Major death marches and evacuations, 1944-1945

In January 1945, the Third Reich stood on the verge of military defeat. As Allied forces approached Nazi camps, the SS organized death marches of concentration camp inmates, in part to keep large numbers of concentration camp prisoners from falling into Allied hands. The term "death march" was probably coined by concentration camp prisoners. It referred to forced marches of concentration camp prisoners over long distances under heavy guard and extremely harsh conditions. During death marches, SS guards brutally mistreated the prisoners and killed many. The largest death marches were launched from Auschwitz and Stutthof.

Credits:
  • US Holocaust Memorial Museum

During April, as Soviet troops invaded eastern Austria, the SS evacuated prisoners from the subcamps of Mauthausen in eastern and southeastern Austria, and southern Moravia to Mauthausen and Gusen. During 1945, some 14,000 prisoners, nearly 25% of all prisoners registered in Gusen, arrived at the camp. In February 1945, the Gusen concentration camp reached its peak capacity of 26,311 prisoners; more than 10,000 prisoners died in Gusen between January and May 1945, including 4,500 prisoners who were shipped back to Mauthausen to die.

During the month of April, Kapos, acting on the orders of the SS, beat several hundred prisoners to death. At the end of that month, in one of the last gassing operations in the Third Reich, the SS murdered 650 ill prisoners with poison gas in a barrack. In early May 1945, some in the SS and in the Upper Austrian Nazi Party leadership toyed with the idea of forcing the surviving prisoners into the underground tunnels dug for the armaments industry and caving the tunnels in with explosives.

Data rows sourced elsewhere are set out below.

Lemma toLowerCase_app_inv (s a b : string) :
  toLowerCase s = a ++ b ->
  exists s1 s2, s = s1 ++ s2 /\ toLowerCase s1 = a /\ toLowerCase s2 = b.
Proof.
  revert s. induction a as [|c a IH]; intros s Hs; simpl in Hs.
  - now exists "", s.
  - destruct s as [|d s]; [discriminate|]. simpl in Hs.
    injection Hs as Hc Hs. destruct (IH s Hs) as [s1 [s2 [-> [H1 H2]]]].
    exists (String d s1), s2. simpl. now rewrite Hc, H1.
Qed.

Lemma includes_toLowerCase (key token : string) :
  includes (toLowerCase key) token = true <-> mentions key token.
Proof.
  rewrite includes_spec. unfold mentions. split.
  - intros [pre [post Hk]].
    destruct (toLowerCase_app_inv _ _ _ Hk) as [s1 [s2 [-> [_ H2]]]].
    destruct (toLowerCase_app_inv _ _ _ H2) as [m [s3 [-> [Hm _]]]].
    now exists s1, m, s3.
  - intros [pre [mid [post [-> <-]]]].
    exists (toLowerCase pre), (toLowerCase post).
    now rewrite !toLowerCase_app.
Qed.

Local Open Scope list_scope.

Lemma isTimeKey_spec (key : string) :
  isTimeKey key = true <-> exists token, In token time_tokens /\ mentions key token.
Proof.
  unfold isTimeKey. rewrite !orb_true_iff, !includes_toLowerCase. split.
  - intros [[Hm|Hm]|Hm]; eexists; (split; [|exact Hm]); simpl; auto.
  - intros [token [Hin Hm]]. simpl in Hin.
    destruct Hin as [<-|[<-|[<-|[]]]]; auto.
Qed.

Lemma isEntityKey_spec (key : string) :
  isEntityKey key = true <->
  exists token, In token entity_tokens /\ mentions key token.
Proof.
  unfold isEntityKey. rewrite !orb_true_iff, !includes_toLowerCase. split.
  - intros [[[[[Hm|Hm]|Hm]|Hm]|Hm]|Hm];
      eexists; (split; [|exact Hm]); simpl; auto 7.
  - intros [token [Hin Hm]]. simpl in Hin.
    destruct Hin as [<-|[<-|[<-|[<-|[<-|[<-|[]]]]]]]; auto 7.
Qed.

Lemma existsb_isTimeKey (columns : list string) :
  existsb isTimeKey columns = true <-> some_column_mentions time_tokens columns.
Proof.
  rewrite existsb_exists. unfold some_column_mentions. split.
  - intros [c [Hin Hc]]. apply isTimeKey_spec in Hc.
    destruct Hc as [token [Ht Hm]]. now exists c, token.
  - intros [c [token [Hin [Ht Hm]]]]. exists c. split; [assumption|].
    apply isTimeKey_spec. now exists token.
Qed.

Lemma existsb_isEntityKey (columns : list string) :
  existsb isEntityKey columns = true <->
  some_column_mentions entity_tokens columns.
Proof.
  rewrite existsb_exists. unfold some_column_mentions. split.
  - intros [c [Hin Hc]]. apply isEntityKey_spec in Hc.
    destruct Hc as [token [Ht Hm]]. now exists c, token.
  - intros [c [token [Hin [Ht Hm]]]]. exists c. split; [assumption|].
    apply isEntityKey_spec. now exists token.
Qed.

(** C8: [detectDataType] answers [null] with confidence 0 on the empty
    table; otherwise, matching the tokens in the column names of the first
    row without regard to case, panel (0.9) when a time token and an entity
    token occur, time series (0.8) when only a time token occurs, and cross
    section (0.7) otherwise. *)
Theorem detectDataType_decision_table (data : list row) :
  match data with
  | [] =>
      detectDataType data
      = {| Detected.dataType := None; Detected.confidence := 0 |}
  | first :: _ =>
      let time := some_column_mentions time_tokens (keys first) in
      let entity := some_column_mentions entity_tokens (keys first) in
      (time /\ entity ->
       detectDataType data
       = {| Detected.dataType := Some panel; Detected.confidence := 0.9 |})
      /\ (time /\ ~ entity ->
          detectDataType data
          = {| Detected.dataType := Some time_series;
               Detected.confidence := 0.8 |})
      /\ (~ time ->
          detectDataType data
          = {| Detected.dataType := Some cross_section;
               Detected.confidence := 0.7 |})
  end.
Proof.
  destruct data as [|first rest]; [reflexivity|].
  cbv zeta. unfold detectDataType.
  rewrite <- existsb_isTimeKey, <- existsb_isEntityKey.
  destruct (existsb isTimeKey (keys first));
    destruct (existsb isEntityKey (keys first)); simpl;
    repeat split; intros; intuition congruence.
Qed.

Lemma detectDataType_witness :
  detectDataType firm_year_table
  = {| Detected.dataType := Some panel; Detected.confidence := 0.9 |}.
Proof.
  apply (detectDataType_decision_table firm_year_table). split.
  - exists "Year", "year". simpl. repeat split; auto.
    exists "", "Year", "". split; reflexivity.
  - exists "firm_id", "id". simpl. repeat split; auto.
    exists "firm_", "id", "". split; reflexivity.
Defined.

(** The examples of the specification. *)
Example detectDataType_examples :
  detectDataType [] = {| Detected.dataType := None; Detected.confidence := 0 |}
  /\ detectDataType [[("firm_id", VNull); ("year", VNull); ("revenue", VNull)]]
     = {| Detected.dataType := Some panel; Detected.confidence := 0.9 |}
  /\ detectDataType [[("year", VNull); ("revenue", VNull)]]
     = {| Detected.dataType := Some time_series; Detected.confidence := 0.8 |}
  /\ detectDataType [[("revenue", VNull); ("cost", VNull)]]
     = {| Detected.dataType := Some cross_section; Detected.confidence := 0.7 |}.
Proof. repeat split. Qed.

(** ** The variable analyzer *)

Section Analyzer.
Context (H : Host).

Lemma analyzeColumn_name data c : name (analyzeColumn H data c) = c.
Proof. reflexivity. Qed.

Lemma analyzeColumn_count_missing data c :
  (count (stats (analyzeColumn H data c))
   + missing (stats (analyzeColumn H data c)))%Z
  = Z.of_nat (List.length data).
Proof. unfold analyzeColumn. simpl. lia. Qed.

(** C9: every [VariableInfo] produced by [analyzeVariables] satisfies
    [stats.count + stats.missing = data.length], whatever type was inferred;
    on a non-empty table there is one per column of the first row. *)
Theorem analyzeVariables_count_plus_missing (data : list row) :
  Forall (fun v => (count (stats v) + missing (stats v))%Z
                   = Z.of_nat (List.length data))
         (analyzeVariables H data)
  /\ map name (analyzeVariables H data)
     = match data with [] => [] | first :: _ => keys first end.
Proof.
  destruct data as [|first rest]; [split; [constructor | reflexivity]|].
  unfold analyzeVariables. split.
  - apply Forall_forall. intros v Hin. apply in_map_iff in Hin.
    destruct Hin as [c [<- _]]. apply analyzeColumn_count_missing.
  - rewrite map_map. simpl. apply map_id.
Qed.

Lemma nonNull_all_null (cs : list value) :
  Forall (fun c => c = VNull) cs -> nonNull cs = [].
Proof.
  induction 1 as [|c cs Hc _ IH]; [reflexivity|].
  subst c. simpl. exact IH.
Qed.

(** C10: on a non-empty table a column all of whose cells are [null] is a
    dummy with count 0, every row missing, mean 0, std 0, min [+Infinity]
    and max [-Infinity]. *)
Theorem analyzeVariables_all_null_column
  (first : row) (rest : list row) (c : string) :
  In c (keys first) ->
  (forall r, In r (first :: rest) -> get r c = VNull) ->
  In {| name := c;
        type := dummy;
        stats := {| count := 0;
                    mean := 0;
                    std := 0;
                    min := infinity;
                    max := neg_infinity;
                    missing := Z.of_nat (List.length (first :: rest)) |} |}
     (analyzeVariables H (first :: rest)).
Proof.
  intros Hc Hnull. unfold analyzeVariables.
  apply in_map_iff. exists c. split; [|exact Hc].
  unfold analyzeColumn.
  rewrite (nonNull_all_null (column (first :: rest) c)).
  - cbn [filter map List.length Nat.eqb forallb andb].
    unfold calculateMean, calculateStd, Math_min, Math_max.
    cbn [map fold_left]. rewrite Z.sub_0_r. reflexivity.
  - unfold column. apply Forall_forall. intros v Hin.
    apply in_map_iff in Hin. destruct Hin as [r [<- Hr]]. now apply Hnull.
Qed.

End Analyzer.

Lemma analyzeVariables_all_null_witness :
  In "note" (keys (hd [] empty_column_table))
  /\ In {| name := "note";
           type := dummy;
           stats := {| count := 0; mean := 0; std := 0;
                       min := infinity; max := neg_infinity;
                       missing := 2 |} |}
        (analyzeVariables RefHost.host empty_column_table).
Proof.
  split; [simpl; auto|].
  apply (analyzeVariables_all_null_column RefHost.host
           [("age", VNum 31); ("note", VNull)]
           [[("age", VNum 45); ("note", VNull)]] "note").
  - simpl; auto.
  - intros r [<-|[<-|[]]]; reflexivity.
Defined.

Example analyzeVariables_dummy_example :
  map (fun v => (type v, count (stats v), missing (stats v)))
      (analyzeVariables RefHost.host
         (map (fun v => [("d", v)]) [VNum 0; VNum 1; VNum 1; VNum 0; VNull]))
  = [(dummy, 4%Z, 1%Z)].
Proof. vm_compute. reflexivity. Qed.

(** ** The recommender *)

Module RecommenderFacts.
Import MethodRecommendation.

(** C5: for ['cross_section'] the recommender returns OLS (0.8) first and
    2SLS (0.85) second exactly when [hasInstrumental] holds; for ['panel']
    fixed effects (0.9) then random effects (0.85); for ['time_series'] the
    one time-series method (0.85); for any other [dataType] the empty list.
    The order is the order of the rules, not of the confidences. *)
Theorem recommendMethodsByDataStructure_table (dataInfo : DataInfo) :
  (dataType dataInfo = "cross_section" ->
   recommendMethodsByDataStructure dataInfo
   = if hasInstrumental dataInfo then [ols; twoSLS] else [ols])
  /\ (dataType dataInfo = "panel" ->
      recommendMethodsByDataStructure dataInfo = [fixedEffects; randomEffects])
  /\ (dataType dataInfo = "time_series" ->
      recommendMethodsByDataStructure dataInfo = [timeSeries])
  /\ (dataType dataInfo <> "cross_section" ->
      dataType dataInfo <> "panel" ->
      dataType dataInfo <> "time_series" ->
      recommendMethodsByDataStructure dataInfo = [])
  /\ map confidence [ols; twoSLS; fixedEffects; randomEffects; timeSeries]
     = [0.8; 0.85; 0.9; 0.85; 0.85]%float
  /\ (confidence ols <? confidence twoSLS)%float = true.
Proof.
  unfold recommendMethodsByDataStructure.
  repeat split.
  - intros ->. simpl. now destruct (hasInstrumental dataInfo).
  - now intros ->.
  - now intros ->.
  - intros Hc Hp Ht.
    apply String.eqb_neq in Hc, Hp, Ht. now rewrite Hc, Hp, Ht.
Qed.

Neither the SS nor the Nazi Party zealots carried out these plans.

US soldiers assigned to the 26th Infantry Division and the 11th Armored Division liberated some 20,000 prisoners in Gusen on May 5, 1945. In the confusion at liberation, prisoners, enraged by the killings perpetrated by Kapos and barrack elders the previous month, killed a number of prisoners who had served as Kapos, room elders or other types of auxiliary service to the SS staff.

After liberation by US troops, former prisoners wait in line for soup.

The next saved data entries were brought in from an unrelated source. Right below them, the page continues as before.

Lemma respects_interact_with_user user : respects (interact_with_user user).
Proof.
  unfold interact_with_user, find_posts, visit_post, post_interaction, random_choice,
    random_random, wait_until, wait_until_all, click, logger_info, logger_error.
  respects_walk ltac:(first [apply respects_random_sleep | apply respects_leave_comment]).
Qed.

Lemma respects_cleanup : respects cleanup.
Proof. unfold cleanup, logger_info, logger_error. respects_walk fail. Qed.

Lemma respects_run target_users : respects (run target_users).
Proof.
  unfold run, for_each, logger_error.
  respects_walk ltac:(first [apply respects_random_sleep | apply respects_login
                            | apply respects_interact_with_user | apply respects_cleanup]).
Qed.

End Cap.

(** *** What a trace says about the control flow *)

Lemma cleanup_calls_app t1 t2 : cleanup_calls (t1 ++ t2) = (cleanup_calls t1 + cleanup_calls t2)%nat.
Proof. unfold cleanup_calls. rewrite List.filter_app, length_app. reflexivity. Qed.

Lemma quit_calls_app t1 t2 : quit_calls (t1 ++ t2) = (quit_calls t1 + quit_calls t2)%nat.
Proof. unfold quit_calls. rewrite List.filter_app, length_app. reflexivity. Qed.

Lemma profiles_app t1 t2 : profiles (t1 ++ t2) = profiles t1 ++ profiles t2.
Proof.
  induction t1 as [|e t1 IH]; [reflexivity|].
  destruct e as [[u|]| | | | | | | | | |]; simpl; rewrite IH; reflexivity.
Qed.

Lemma visits_app t1 t2 : visits (t1 ++ t2) = visits t1 ++ visits t2.
Proof.
  induction t1 as [|e t1 IH]; [reflexivity|].
  destruct e; simpl; rewrite IH; reflexivity.
Qed.

Lemma cleanup_calls_markers t : cleanup_calls (List.filter is_marker t) = cleanup_calls t.
Proof.
  induction t as [|e t IH]; [reflexivity|].
  destruct e as [[u|]| | | | | | | | | |]; simpl; unfold cleanup_calls in *; simpl; auto.
Qed.

Lemma quit_calls_markers t : quit_calls (List.filter is_marker t) = quit_calls t.
Proof.
  induction t as [|e t IH]; [reflexivity|].
  destruct e as [[u|]| | | | | | | | | |]; simpl; unfold quit_calls in *; simpl; auto.
Qed.

(** The loop over profiles neither enters [cleanup] nor quits the browser. *)
Lemma in_loop_calls evs :
  forallb in_loop evs = true → cleanup_calls evs = 0%nat ∧ quit_calls evs = 0%nat.
Proof.
  unfold cleanup_calls, quit_calls. induction evs as [|e evs IH]; [auto|].
  simpl. intros [He Hevs]%andb_prop. destruct e as [[u|]| | | | | | | | | |];
    try discriminate He; simpl; auto.
Qed.
(** ** Construction *)

Lemma build_present (h : option NetConn + option WSConn) (w : World) :
  present h = true ->
  exists w',
    build h w = (Return (AddUint32 (connID w) 1), w') /\
    connID w' = AddUint32 (connID w) 1.
Proof.
  destruct h as [[c|]|[c|]]; try discriminate; intros _;
    eexists; split; reflexivity.
Qed.

Lemma build_absent (h : option NetConn + option WSConn) (w : World) :
  present h = false ->
  exists msg, build h w = (Panic msg, w).
Proof.
  destruct h as [[c|]|[c|]]; try discriminate; intros _;
    eexists; reflexivity.
Qed.

Lemma buildAll_present (hs : list (option NetConn + option WSConn)) :
  forall w : World,
    forallb present hs = true ->
    0 <= connID w < 2 ^ 32 ->
    exists w',
      buildAll hs w
      = (Return (map (fun k => uint32 (connID w + Z.of_nat k))
                     (seq 1 (List.length hs))), w') /\
      connID w' = uint32 (connID w + Z.of_nat (List.length hs)).
Proof.
  induction hs as [|h rest IH]; intros w Hall Hid.
  - exists w. simpl. rewrite Z.add_0_r, uint32_id by exact Hid.
    split; reflexivity.
  - simpl in Hall. apply andb_true_iff in Hall. destruct Hall as [Hh Hrest].
    destruct (build_present h w Hh) as (w1 & Hbuild & Hid1).
    destruct (IH w1 Hrest) as (w' & Hrun & Hid');
      [rewrite Hid1; apply AddUint32_range|].
    exists w'. split.
    + simpl buildAll. unfold bind at 1. rewrite Hbuild.
      unfold bind at 1. rewrite Hrun. simpl. unfold ret. f_equal. f_equal.
      f_equal. rewrite <- (seq_shift (List.length rest) 1), map_map.
      apply map_ext. intros k. rewrite Hid1. unfold AddUint32.
      rewrite uint32_add_l. f_equal. lia.
    + rewrite Hid', Hid1. unfold AddUint32. rewrite uint32_add_l.
      f_equal. simpl List.length. lia.
Qed.
(** A dirty close of the manager's socket, in a reachable world with a
    token and servers, arms the reconnection. *)
Lemma dirty_close_arms w s sock e :
  reachable w ->
  sockets (host w) !! s = Some sock -> readyState sock <> CLOSED ->
  wasClean e = false ->
  userToken (this w) <> [] -> wsServer (this w) <> [] -> currentWsServer (this w) <> [] ->
  exists w1,
    dispatch (SocketClose s e) w = Some (Normal tt, w1) /\
    armed s (next_timer (host w)) w1 /\
    sockets (host w1) = <[s := mkSocket (url sock) CLOSED]> (sockets (host w)) /\
    reconnectCount (this w1) = js_incr (reconnectCount (this w)) /\
    now (host w1) = now (host w).
Proof.
  intros Hreach Hs Hrs Hdirty Htoken Hprimary Hserver.
  pose proof (Addresses.reachable_AddrInv w Hreach) as (_ & Hok_primary & Hok_current).
  apply reachable_Inv in Hreach as ((_ & Hlive) & (_ & Hts & _) & _).
  pose proof (Hlive s sock Hs Hrs) as Hws.
  specialize (Hok_current s sock Hs Hrs).
  assert (Hok : accepts (host w) (wsServer (this w)) = true)
    by (apply Hok_primary; intros Hnil; by rewrite Hnil in Hs).
  clear Hok_primary.
  destruct (Backoff.move_socket_fields s CLOSED w)
    as (Hthis & Htimers & Hnext & Hnow & Htrace).
  destruct (Backoff.dirty_close_effect e (move_socket s CLOSED w) Hdirty)
    as (w1 & entries & Heq & Hc & Hcur & _ & Hid & Hws1 & Hsocks & Htimers1 & _ & Hnow1 & _).
  assert (Hd : dispatch (SocketClose s e) w = Some (Normal tt, w1))
    by (rewrite (Backoff.dispatch_dirty_close s sock e w Hs Hrs); by rewrite Heq).
  pose proof (dispatch_fields _ _ _ _ Hd) as (Htok1 & _).
  pose proof (Addresses.dispatch_platform _ _ _ _ Hd) as Hplatform.
  rewrite Hthis, Htimers, Hnext, Hnow in *.
  assert (Hsocks1 : sockets (host w1) = <[s := mkSocket (url sock) CLOSED]> (sockets (host w))).
  { rewrite Hsocks. unfold move_socket, set_readyState. cbn [host]. by rewrite Hs. }
  exists w1. split; [exact Hd|]. split; [|by repeat split].
  split.
  - by rewrite Hws1.
  - exists (mkSocket (url sock) CLOSED). split; [|reflexivity].
    rewrite Hsocks1. apply list_lookup_insert_eq. by eapply lookup_lt_Some.
  - eexists. split; [|split].
    + rewrite Htimers1, find_app_None by (by apply find_after_clear).
      cbn [List.find]. unfold pending. cbn [t_id]. by rewrite Nat.eqb_refl.
    + reflexivity.
    + cbn [t_due]. rewrite Hnow1. unfold Backoff.retry_of.
      repeat case_match; lia.
  - by rewrite Htok1.
  - rewrite Hcur. by destruct (Backoff.gives_up (this w)).
  - rewrite Hplatform, Hcur. by destruct (Backoff.gives_up (this w)).
Qed.

Lemma run_step ev evs w c w1 :
  dispatch ev w = Some (c, w1) -> run (ev :: evs) w = run evs w1.
Proof. intros Hd. cbn [run]. by rewrite Hd. Qed.

Lemma dispatch_elapse ms w :
  0 <= ms ->
  dispatch (Elapse ms) w
  = Some (Normal tt, mkWorld (this w) (with_now (now (host w) + ms) (host w))).
Proof. intros Hms. cbn [dispatch]. apply Z.leb_le in Hms. by rewrite Hms. Qed.

(** Once the armed timer is due, its firing opens a socket to
    [currentWsServer]. *)
Lemma armed_fires s id w2 :
  armed s id w2 ->
  (forall t, List.find (pending id) (timers (host w2)) = Some t -> t_due t <= now (host w2)) ->
  exists w3,
    dispatch (TimerFires id) w2 = Some (Normal tt, w3) /\
    sockets (host w3) =
      sockets (host w2) ++ [mkSocket (currentWsServer (this w2)) CONNECTING] /\
    ws (this w3) = Some (length (sockets (host w2))) /\
    reconnectCount (this w3) = reconnectCount (this w2) /\
    currentWsServer (this w3) = currentWsServer (this w2) /\
    List.find (pending id) (timers (host w3)) = None.
Proof.
  intros [Hws (sock & Hs & Hrs) (t & Hfind & Hact & _) Htoken Hserver Hok] Hdue.
  specialize (Hdue t Hfind). apply Z.leb_le in Hdue.
  cbn [dispatch]. rewrite Hfind, Hdue, Hact. cbn [run_timer].
  match goal with |- context [connect ?W] => set (w2' := W) end.
  destruct (connect_cases w2')
    as [(c & entries & _ & _ & _ & Hwhy) | (_ & _ & _ & Heq)].
  - exfalso. subst w2'. cbn [this host sockets accepts with_timers] in Hwhy.
    destruct Hwhy as [Hw|[Hw|[(s' & Hws' & Hlive)|Hw]]].
    + by destruct (userToken (this w2)).
    + by destruct (currentWsServer (this w2)).
    + rewrite Hws in Hws'. injection Hws' as <-. by apply (Hlive sock Hs).
    + congruence.
  - rewrite Heq. eexists. split; [reflexivity|].
    subst w2'. cbn [dialled this host sockets timers with_timers with_ws ws
                    reconnectCount currentWsServer].
    repeat split. apply find_filter_same.
Qed.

After liberation by US troops, former prisoners wait in line for soup at the Gusen camp, a subcamp of Mauthausen concentration camp. Gusen, Austria, May 12, 1945.

Credits:
  • National Archives and Records Administration, College Park, MD

Over the course of its existence, some 35,000 of a total of over 60,000 registered prisoners were killed in Gusen.

After the War

US, West German, and Austrian authorities conducted criminal proceedings against SS personnel serving at Gusen after the war. Gusen played a major role in the US military proceeding against Hans Altfuldisch et al., held at the site of the Dachau concentration camp in 1946. Among the most important proceedings against Gusen personnel was the trial of former Camp Commandant Karl Chmielewski, whom a West German court in Anspach convicted and sentenced to life imprisonment in 1961.

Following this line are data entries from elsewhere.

Definition rows_effect (table : param_table) (out : string) (N : nat)
    (mc cc : string) (rows : list nat) (w : world) : world :=
  fold_left (fun w i => row_effect table out N mc cc i w) rows w.

(** The pieces of [execute_case] by name: the log directory of a batch,
    the command line of a job, its backup file, and the two facts its result
    depends on. *)
Definition log_dir_of (os : ospath) (output_folder_path : string) : string :=
  join os output_folder_path "execution_logs".

Definition case_of (os : ospath) (sim_file : string) : string :=
  fst (splitext (basename os sim_file)).

Definition command_of (os : ospath) (output_folder_path : string)
    (SimParallelNumber : Z) (o : job_oracle) (sim_file java_file : string)
  : string :=
  starccm_command os output_folder_path SimParallelNumber sim_file java_file
    (join os (log_dir_of os output_folder_path)
       (case_of os sim_file ++ "_" ++ timestamp o ++ ".log")).

Definition backup_of (os : ospath) (output_folder_path sim_file : string)
  : string :=
  join os output_folder_path (case_of os sim_file ++ ".sim~").

(** The tool was launched and exited with code 0. *)
Definition exit_code_zero (os : ospath) (output_folder_path : string)
    (SimParallelNumber : Z) (o : job_oracle) (sim_file java_file : string)
  : bool :=
  match os_system o
          (command_of os output_folder_path SimParallelNumber o
             sim_file java_file) with
  | Ok exit_code => (exit_code =? 0)%Z
  | Raise _ => false
  end.

(** The backup file was there and removing it raised. *)
Definition cleanup_raises (os : ospath) (output_folder_path : string)
    (o : job_oracle) (sim_file : string) : bool :=
  backup_exists o (backup_of os output_folder_path sim_file) &&
  match os_remove o (backup_of os output_folder_path sim_file) with
  | Ok _ => false
  | Raise _ => true
  end.

(** The reports of the jobs of a batch, in order of submission. *)
Definition batch_reports (os : ospath) (tool : nat -> job_oracle)
    (sim_files java_files : list string) (output_folder_path : string)
    (SimParallelNumber : Z) : list job_report :=
  submit_all os output_folder_path (log_dir_of os output_folder_path)
    SimParallelNumber tool 0 (combine sim_files java_files).

(** [os.makedirs(path, exist_ok=True)] goes through. *)
Definition can_makedirs (w : world) (path : string) : Prop :=
  dirs w path = true \/ (files w path = None /\ unwritable w path = false).

(** The world after the four log lines of a call of [CreatOutputFolder]
    with the empty path. *)
Definition after_empty_path (os : ospath) (w : world) : world :=
  add_log Error_check_path
    (add_log (Error_output_failed UnboundLocalError)
       (add_log (Info_default_output (join os (script_dir os) "batch_cases"))
          (add_log Info_output_header w))).

(** ** A concrete run

    Two templates on disk, nothing generated yet, every path writable. *)

Definition macro_template_path : string := "tpl/template_Macro.java".
Definition case_template_path : string := "tpl/template_Case.sim".

Definition macro_template_text : string :=
  "run template_Macro; export CaseName; save SavePath; temp = T".

Definition case_template_text : string := "inlet_temp = T".

Definition fresh_world : world :=
  mkWorld
    (fun q =>
       if (q =? macro_template_path)%string then Some macro_template_text
       else if (q =? case_template_path)%string then Some case_template_text
       else None)
    (fun _ => false) (fun _ => false) [] [].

Unlike Mauthausen, the Allies tore down Gusen, though Soviet occupation authorities continued to economically exploit the stone quarries. In 1965, former Italian prisoners were instrumental in erecting a memorial to the victims of Gusen. The memorial was financed by privately raised funds until the Austrian state assumed responsibility for it in 1997. In 2005, Austrian authorities established a visitor and educational adjacent to the memorial.

Footnotes

  1. Footnote reference1.

    The United States Holocaust Memorial Museum. Encyclopedia of Camps and Ghettos, 1933-1945. Early Camps, Youth Camps, and Concentration Camps and Subcamps under the SS-Business Administration Main Office (WVHA), ed. Geoffrey Megargee. Bloomington: Indiana University Press in association with the United States Holocaust Memorial Museum, 2009. Vol 1, part B, p 921.

Critical Thinking Questions

  • To what degree was the German population aware of the camps, their purpose, and the conditions within?
  • Did the outside world have any knowledge about these camps? If so, what actions were taken by other countries and their officials? What choices do other countries have in the face of mistreatment of civilians?